What does Coetzee say? In a time out of time,
at either side of the divide you’ve got children
of paradise, fresh off swimming lessons, riding, ballet,
soft as putti, shining with angelic light, fenced in.
Their innocence, the innocence of grubs,
bliss-filled, soul-stunned, abstracted, plump.
Like the lumpish, spoilt bullies in the last row,
they’ll be promoted and rule the land.
Legitimacy they no longer trouble to claim, he says.
And then, their cousins on whom the first shade
of the prison house is already beginning to close,
rapacious, cruel, afraid of nothing, children of iron
of the times, snarled in the knags of violence.
There are other places, sure, ranches in Wyoming,
the shipping of Manhattan north and west,
bays and inlets, subdivisions near Scottsdale,
Point Reyes or the outer banks, the panoramic
of a sierra and Death Valley, the souvenir shops,
hospitals, the epic mile on mile of sound barrier
shielding new developments all along I-95.

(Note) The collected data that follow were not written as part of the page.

(** A decision made by rules is that of the rules for the first word, or, where
    those do not match, of the rules for the program. *)
Lemma check_by_rules p c args fallback options e :
  check_with_options home current_dir p (c :: args) fallback options = Some e -> is_match e = true ->
  exists exact, matched_rules e = matches_by exact p (c :: args) /\ matches_by exact p (c :: args) <> []
    /\ if exact then match_exact_rules p (c :: args) <> Some []
       else match_exact_rules p (c :: args) = Some [] /\ resolve_host_executables options = true.
Proof.
  unfold check_with_options, from_matches. intros (d & _ & [= <-])%bind_Some. unfold is_match. cbn [matched_rules].
  unfold matches_for_command_with_options, matches_by. rewrite match_exact_default.
  destruct (omap _ _) as [|m ms]; cbn [nonempty].
  - destruct (resolve_host_executables options) eqn:Ho; [|done]. intros Hm. exists false.
    destruct (match_host_executable_rules home current_dir p (c :: args)); [done|]. by cbn.
  - intros _. by exists true.
Qed.

Lemma matches_by_merge exact base overlay x y c args :
  (x = base /\ y = overlay) \/ (x = overlay /\ y = base) ->
  undisturbed x y c args -> matches_by exact x (c :: args) <> [] ->
  (if exact then True else match_exact_rules x (c :: args) = Some []) ->
  matches_by exact (merge_overlay base overlay) (c :: args)
  = matches_by exact base (c :: args) ++ matches_by exact overlay (c :: args).
Proof.
  intros Hxy Hun Hx Hmode. unfold matches_by in *. destruct exact.
  - rewrite !match_exact_default. cbn [default from_option id]. by rewrite merge_overlay_rules, omap_app.
  - destruct Hun as [?|[_ Hhost]]; [done|]. revert Hx. rewrite !match_host_default.
    destruct (host_program c) as [[program basename]|]; [|done]. specialize (Hhost program basename eq_refl).
    destruct (listed x program basename) eqn:Hlx; [|done]. intros _.
    assert (listed y program basename = true) as Hly by by unfold listed; rewrite Hhost.
    assert (listed base program basename = true /\ listed overlay program basename = true) as [-> ->]
      by by destruct Hxy as [[<- <-]|[<- <-]].
    assert (listed (merge_overlay base overlay) program basename = true) as ->.
    { unfold listed in *. rewrite merge_overlay_host_executables.
      destruct Hxy as [[<- <-]|[<- <-]]; rewrite Hhost; [done|]. by destruct (host_executables_by_name x !! basename). }
    by rewrite merge_overlay_rules, omap_app, map_app.
Qed.
End host_executables.
(* ===== verification/PolicyParser.v ===== *)
(** * Building and amending policies: [execpolicy/src/{parser,amend}.rs]

    A policy file is a Starlark program whose effects are calls of three
    built-ins, [prefix_rule], [network_rule] and [host_executable]; the
    Starlark evaluator is not modelled, its values are [Value].  The built-ins
    are modelled as operations on the [PolicyBuilder] they mutate, and a file
    as the sequence of calls it makes.  [append_locked_line] is how an approved
    command is remembered in the policy file. *)

From S2P Require Import Prelude PatchParser Replacements AbsolutePath ExecPolicy.

(** ** Starlark values, as far as the built-ins look at them *)

Inductive Value : Type :=
| VStr (s : str)
| VList (items : list Value)
| VOther (type_name : str).

Definition get_type (v : Value) : str :=
  match v with
  | VStr _ => lit "string"
  | VList _ => lit "list"
  | VOther type_name => type_name
  end.
Definition unpack_str (v : Value) : option str :=
  match v with VStr s => Some s | _ => None end.

(** [iter().map(f).collect::<Result<Vec<_>>>()] *)
Fixpoint collect {E A B} (f : A -> result E B) (l : list A) : result E (list B) :=
  match l with
  | [] => Ok []
  | a :: l' => b ← f a; bs ← collect f l'; Ok (b :: bs)
  end.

There is the map of the returns with its fat
middle, its well-oxygenated red states chocking
East and West, also the mock Calvaries
popping-up beside porn shops and strip bars
everywhere on interstates, Jesus camps,
and malls and multiplexes with five-story screens.
Wayne and Coulter works: the red, gold
and green of the Rasta Bodega catty-cornered
to the halfway house, the Impala, no white flags,
no mercy I’m getting yo ass, the Mercedes pumping
another version, are neither emblems
nor metaphors, rhumbs for the north by northwest
slews the newspapers document each morning.
Be it AIG or holdup, budgets or graduation rates,
this agon of speaker power is as good a breviary
for where we are: a single pulse, with gas to burn,
blaring the same language, speaking in tongues,
with one kid going God knows where,
the others traveling the exact opposite direction.